I need the lines below from the one with "Section counting." down to the one with "(** What lease" reproduced exactly, both ends included, and nothing else.

===== Data to process

Record cinv (h : heap) (p : gset loc) : Prop := {
  ci_hold : ∀ l lease limiter, leases h !! l = Some lease → lease_limiter lease = Some limiter →
    lease_released lease = false ∨ l ∈ p →
    ∃ s, lease_state lease = Some s ∧ states h !! (limiter, lease_keyID lease) = Some s;
  ci_count : ∀ limiter k s, states h !! (limiter, k) = Some s →
    active h !! s = Some (held_slots h p limiter k) ∧ 0 < held_slots h p limiter k;
  ci_inj : ∀ e e' s, states h !! e = Some s → states h !! e' = Some s → e = e';
  ci_pend : ∀ l, l ∈ p → ∃ lease, leases h !! l = Some lease ∧ lease_released lease = true;
}.

Section counting.

Lemma size_filter_delete {A} (P : loc * A → Prop) `{∀ x, Decision (P x)} (m : gmap loc A) l x :
  m !! l = Some x →
  size (filter P m) = (size (filter P (delete l m)) + if decide (P (l, x)) then 1 else 0)%nat.
Proof.
  intros Hx. rewrite <-(insert_delete_id m l x Hx) at 1. case_decide.
  - rewrite map_filter_insert_True by done. rewrite map_size_insert_None; [lia|].
    apply map_lookup_filter_None. left. by rewrite lookup_delete_eq.
  - rewrite map_filter_insert_False by done. rewrite delete_delete_eq. lia.
Qed.

(** What lease [l] contributes to the slots of a key. *)
Definition slot_of (h : heap) (p : gset loc) (limiter : loc) (k : string) (l : loc) : Z :=
  match leases h !! l with
  | Some lease => if decide (holds_slot p limiter k (l, lease)) then 1 else 0
  | None => 0
  end.

Lemma held_slots_split h p limiter k l :
  held_slots h p limiter k =
  Z.of_nat (size (filter (holds_slot p limiter k) (delete l (leases h)))) + slot_of h p limiter k l.
Proof.
  unfold held_slots, holders, slot_of. destruct (leases h !! l) as [lease|] eqn:E.
  - rewrite (size_filter_delete _ _ _ _ E). case_decide; lia.
  - rewrite delete_id by done. lia.
Qed.

Lemma held_slots_update h h' p p' l limiter k :
  delete l (leases h') = delete l (leases h) → (∀ l', l' ≠ l → l' ∈ p' ↔ l' ∈ p) →
  held_slots h' p' limiter k =
  held_slots h p limiter k - slot_of h p limiter k l + slot_of h' p' limiter k l.
Proof.
  intros Hd Hp. rewrite (held_slots_split h p _ _ l), (held_slots_split h' p' _ _ l), Hd.
  assert (filter (holds_slot p' limiter k) (delete l (leases h)) = filter (holds_slot p limiter k) (delete l (leases h)))
    as ->; [|lia].
  apply map_filter_ext. intros i x Hx. apply lookup_delete_Some in Hx as [Hne _]. unfold holds_slot. simpl.
  rewrite (Hp i) by done. done.
Qed.

Lemma held_slots_nonneg h p limiter k : 0 <= held_slots h p limiter k.
Proof. unfold held_slots. lia. Qed.

Lemma held_slots_frame h h' p limiter k :
  leases h' = leases h → held_slots h' p limiter k = held_slots h p limiter k.
Proof. intros E. unfold held_slots, holders. by rewrite E. Qed.
(** policy replacement is a cut-off.  After a replacement has been
    committed, no live bucket of a removed window carries usage of the key, and
    a reservation made with any window set other than the new one is rejected
    without effect. *)
Theorem ReplacePolicy_cutoff {E} clk keyID old new l l' ws amt clk' :
  TokenLimiter_ReplacePolicy (E := E) clk keyID old new (Some None) l = (None, l') →
  windows_ok ws → ws ≠ [] → ¬ (∀ w, w ∈ ws ↔ w ∈ new) →
  (∀ key b, buckets l' !! key = Some b → bk_keyID key = keyID → bk_window key ∈ old → bk_window key ∉ new →
            committed b <= 0 ∧ active b <= 0) ∧
  TokenLimiter_Reserve clk' keyID ws amt l' = (None, zeroTime, l').
Proof.
  intros HR Hok Hne Hdiff. unfold TokenLimiter_ReplacePolicy, allowsPolicyReplacementLocked in HR.
  set (l1 := discardNow clk l) in *.
  case_bool_decide as Hempty; simpl in HR; [|done]. injection HR as <-. split.
  - intros key b Hb Hk Hold Hnew. simpl in Hb.
    destruct (decide (0 < committed b ∨ 0 < active b)) as [Hp|]; [exfalso|lia].
    apply (map_empty (filter (pins keyID (filter (λ w, w ∉ new) old)) (buckets l1))) with (i := key) in Hempty.
    apply map_lookup_filter_None in Hempty as [Hn|Hn]; [congruence|]. apply (Hn b Hb).
    unfold pins. simpl. split; [done|]. split; [|done]. apply list_elem_of_filter. done.
  - unfold TokenLimiter_Reserve. destruct (Z.leb_spec amt 0); [done|].
    destruct (normalizeTokenWindows_ok ws Hok) as (ns & -> & Hperm & Hns). cbn [negb].
    destruct (Nat.eqb_spec (length ns) 0) as [E0|_].
    { apply nil_length_inv in E0 as ->. by apply Permutation_nil_l in Hperm. }
    simpl policyWindows. rewrite lookup_insert_eq.
    destruct (sameTokenWindowSet (list_to_set new) ns) eqn:Es; [exfalso|done]. apply Hdiff. intros w.
    rewrite <-Hperm. apply (sameTokenWindowSet_inv new ns (proj2 Hns) Es).
Qed.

==========

Response below ->
Section counting.

Lemma size_filter_delete {A} (P : loc * A → Prop) `{∀ x, Decision (P x)} (m : gmap loc A) l x :
  m !! l = Some x →
  size (filter P m) = (size (filter P (delete l m)) + if decide (P (l, x)) then 1 else 0)%nat.
Proof.
  intros Hx. rewrite <-(insert_delete_id m l x Hx) at 1. case_decide.
  - rewrite map_filter_insert_True by done. rewrite map_size_insert_None; [lia|].
    apply map_lookup_filter_None. left. by rewrite lookup_delete_eq.
  - rewrite map_filter_insert_False by done. rewrite delete_delete_eq. lia.
Qed.

(** What lease [l] contributes to the slots of a key. *)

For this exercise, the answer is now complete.